I’m so sorry. I would be just as upset by this as you are. If you don’t feel able to speak to him about it now, after the fact, nor during the act, then I think that says some hard things about the relationship as a whole. I’d really urge you to centre yourself and consider if this is a man you want to see again.

category12 · 08/11/2024 17:09

FridayWorries · 08/11/2024 16:15

I said quite a lot before that I was feeling sensitive and needed gentleness etc. But yes I suppose I did find it hard in the quick moment.

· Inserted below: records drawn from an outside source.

(* ===== verification/StakingSteady.v ===== *)
(** * Staking pools across epochs

    A node is [steady] in a run of the staking contract if it is not out of the
    committee for a whole epoch once it has been in one.  The pool of a steady node
    keeps the invariant [pool_inv]: it never holds up an epoch change, and stakes in
    it never lose value.  [blocked] is the opposite: a state in which the pool of a
    member of the committee makes every epoch change abort, whatever happens. *)

From stdpp Require Import sorting functions.
From S2P Require Import Prelude Redstuff MoveStd ApportionmentQueue Apportionment Committee Staking StakingProps StakingEpochs.
From S2P Require Import StakingPool StakingContract StakingPoolProps StakingContractProps.

(** ** Calls that leave stake alone *)

Record quiet_pool (p p' : StakingPool) : Prop := {
  qp_id : pool_id p' = pool_id p;
  qp_stake : same_stake p p';
  qp_commission : commission_ok p -> commission_ok p';
}.

Record quiet (c c' : StakingContract) : Prop := {
  qt_epoch : epoch (staking_inner c') = epoch (staking_inner c);
  qt_committee : committee (staking_inner c') = committee (staking_inner c);
  qt_next : next_committee (staking_inner c') = next_committee (staking_inner c);
  qt_wals : staked_wals c' = staked_wals c;
  qt_pools : forall id, option_Forall2 quiet_pool (pools c !! id) (pools c' !! id);
}.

So he knew you were feeling vulnerable and that you wanted tenderness and had asked for that, and decided instead to be rough and pushy?

I think he needs dumping.

Cos that's not loving, that's taking advantage and making life worse for you, not better.

That's not what you need in a partner, someone who gets off on your misery, if we're honest.

abracadabra1980 · 08/11/2024 20:31

Porn, or possibly cocaine use - or maybe both.

FridayWorries · 08/11/2024 21:43

Thanks everyone. I still feel rotten about it, but you’ve certainly helped me think. It’s not the feeling I wanted from a partner.

OP posts:
GettingStuffed · 08/11/2024 21:46

My first instinct was he's been getting ideas from porn. If you really like him explain that you don't like it and that porn isn't real life.

FridayWorries · 08/11/2024 22:42

It just seems so odd, and he’s a clever man, he must know not to copy pornography… I don’t know if I could get back into things now at all.

OP posts:
VimesandhisCardboardBoots · 08/11/2024 22:49

To be blunt, I'd say it was rape. I don't understand how someone can be so out of tune with their partners wants that they'd carry on with such aggressive sex when their partner clearly wasn't into it.

A couple of ex's occasionally wants to be thrown around and treated roughly. But it was always done at her request, and with discussion about boundaries and limits and safe words beforehand.

Without that, there's no trust.

MrsTerryPratchett · 08/11/2024 22:52

FridayWorries · 08/11/2024 22:42

It just seems so odd, and he’s a clever man, he must know not to copy pornography… I don’t know if I could get back into things now at all.

I don't know why you'd want to stay with him. The reason he wants to is because he wants rough, unpleasant for the woman, sex. There's an awful lot of men like this out there.